(* ===== verification/Bitops.v ===== *)
(** * Bit operations on arrays of [unsigned long]

    [lib/bitops.h] and the arithmetic macros of [lib/common.h]. A bitmap is
    the list of its words; reading past its end is the fault [OutOfBounds].
    The inline functions branch on [small_const_nbits], that is on whether the
    compiler knows the bitmap's size: that knowledge is the argument [const_p],
    and the theorems hold for both of its values. *)

From S2P Require Import Prelude.

(** ** lib/common.h *)
Module Common.

Definition min (x y : Z) : Z := if y <? x then y else x.
Definition max (x y : Z) : Z := if y <? x then x else y.
Definition div_round_up (x y : Z) : Z := Z.quot (x + y - 1) y.
Definition __round_mask (x y : Z) : Z := y - 1.
Definition round_up (x y : Z) : Z := Z.lor (x - 1) (__round_mask x y) + 1.
Definition round_down (x y : Z) : Z := Z.land x (Z.lnot (__round_mask x y)).

Lemma min_spec x y : min x y = Z.min x y.
Proof. unfold min. destruct (Z.ltb_spec y x); lia. Qed.

Lemma max_spec x y : max x y = Z.max x y.
Proof. unfold max. destruct (Z.ltb_spec y x); lia. Qed.

Lemma round_down_64 x : 0 <= x -> round_down x 64 = 64 * (x / 64).
Proof.
  intros Hx. unfold round_down, __round_mask. change (64 - 1) with (Z.ones 6).
  rewrite <- Z.ldiff_land, Z.ldiff_ones_r by lia.
  rewrite Z.shiftl_mul_pow2, Z.shiftr_div_pow2 by lia.
  change (2 ^ 6) with 64. lia.
Qed.

(** [div_round_up] is the ceiling of the division of two positive [int]s. *)
Lemma div_round_up_bounds x y :
  0 < x -> 0 < y ->
  y * (div_round_up x y - 1) < x <= y * div_round_up x y.
Proof.
  intros. unfold div_round_up. rewrite Z.quot_div_nonneg by lia. zdm.
Qed.

Lemma div_round_up_pos x y : 0 < x -> 0 < y -> 0 < div_round_up x y.
Proof. intros. pose proof (div_round_up_bounds x y). nia. Qed.

End Common.

(** ** lib/bitops.h *)

(** [addr[idx]] *)
Definition rd (addr : list Z) (idx : Z) : outcome Z :=
  match addr !! Z.to_nat idx with
  | Some w => Ok w
  | None => Fault OutOfBounds
  end.

Definition ALIGN (x a : Z) : Z :=
  Z.land (to_ulong (x + a - 1)) (lnot64 (a - 1)).

Definition small_const_nbits (const_p : bool) (nbits : Z) : bool :=
  const_p && (nbits <=? BITS_PER_LONG) && (0 <? nbits).

Definition GENMASK (h l : Z) : Z :=
  (Z.land (to_ulong (~64 0 - (1 <<64 l) + 1))
          (~64 0 >>64 (BITS_PER_LONG - 1 - h)))%c.

(** [tolower] of the C locale. *)
Definition tolower (ch : Z) : Z :=
  if (65 <=? ch) && (ch <=? 90) then ch + 32 else ch.

Definition hex_to_bin (ch : Z) : Z :=
  if (48 <=? ch) && (ch <=? 57) then ch - 48
  else let ch := tolower ch in
    if (97 <=? ch) && (ch <=? 102) then ch - 97 + 10 else -1.

(** [__builtin_ffsl] and [__builtin_clzl]: one plus the index of the least
    significant set bit, and the number of leading zero bits. *)
Fixpoint pos_ctz (p : positive) : Z :=
  match p with
  | xO q => 1 + pos_ctz q
  | _ => 0
  end.

Definition builtin_ffsl (w : Z) : Z :=
  match w with Zpos p => pos_ctz p + 1 | _ => 0 end.

Definition builtin_clzl (w : Z) : Z := BITS_PER_LONG - 1 - Z.log2 w.

Definition __ffs (word : Z) : Z :=
  if word =? 0 then BITS_PER_LONG else builtin_ffsl word - 1.

Definition __ffz (x : Z) : Z := __ffs (lnot64 x).

Definition __fls (word : Z) : Z :=
  if word =? 0 then BITS_PER_LONG else BITS_PER_LONG - builtin_clzl word - 1.

(** The [while (!tmp)] loop of [_find_next_bit]. Every turn reads the next
    word, so [S (length addr)] turns are enough. *)
Fixpoint _find_next_bit_loop (fuel : nat) (addr : list Z)
    (nbits start invert tmp : Z) : outcome Z :=
  match fuel with
  | O => Fault OutOfFuel
  | S fuel =>
    if tmp =? 0 then
      let start := to_ulong (start + BITS_PER_LONG) in
      if nbits <=? start then Ok nbits
      else
        w ← rd addr (start / BITS_PER_LONG);
        _find_next_bit_loop fuel addr nbits start invert (Z.lxor w invert)
    else
      let ffs := to_ulong (start + __ffs tmp) in
      Ok (Common.min ffs nbits)
  end.

Definition _find_next_bit (addr : list Z) (nbits start invert : Z)
    : outcome Z :=
  w ← rd addr (start / BITS_PER_LONG);
  let tmp := Z.lxor w invert in
  let mask := (~64 0 <<64 (Z.land start (BITS_PER_LONG - 1)))%c in
  let tmp := Z.land tmp mask in
  let start := Common.round_down start BITS_PER_LONG in
  _find_next_bit_loop (S (length addr)) addr nbits start invert tmp.

Definition find_next_bit (const_p : bool) (addr : list Z) (size offset : Z)
    : outcome Z :=
  if size <=? offset then Ok size
  else if small_const_nbits const_p size then
    w ← rd addr 0;
    let val := Z.land w (GENMASK (size - 1) offset) in
    Ok (if val =? 0 then size else __ffs val)
  else _find_next_bit addr size offset 0.

Definition find_next_zero_bit (const_p : bool) (addr : list Z)
    (size offset : Z) : outcome Z :=
  if size <=? offset then Ok size
  else if small_const_nbits const_p size then
    w ← rd addr 0;
    let val := Z.lor w (lnot64 (GENMASK (size - 1) offset)) in
    Ok (if val =? lnot64 0 then size else __ffz val)
  else _find_next_bit addr size offset (lnot64 0).

Fixpoint find_first_bit_loop (fuel : nat) (addr : list Z) (size idx : Z)
    : outcome Z :=
  match fuel with
  | O => Fault OutOfFuel
  | S fuel =>
    if idx * BITS_PER_LONG <? size then
      w ← rd addr idx;
      if negb (w =? 0) then
        let ffs := idx * BITS_PER_LONG + __ffs w in
        Ok (Common.min ffs size)
      else find_first_bit_loop fuel addr size (idx + 1)
    else Ok size
  end.

Definition find_first_bit (const_p : bool) (addr : list Z) (size : Z)
    : outcome Z :=
  if small_const_nbits const_p size then
    w ← rd addr 0;
    let val := Z.land w (GENMASK (size - 1) 0) in
    Ok (if val =? 0 then size else __ffs val)
  else find_first_bit_loop (S (length addr)) addr size 0.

==*==

**WHAT THIS TASK INVOLVES:** Each line of the listing above that includes the word "positive" should be copied.

**COMPLETED TASK:**
(** [div_round_up] is the ceiling of the division of two positive [int]s. *)
Fixpoint pos_ctz (p : positive) : Z :=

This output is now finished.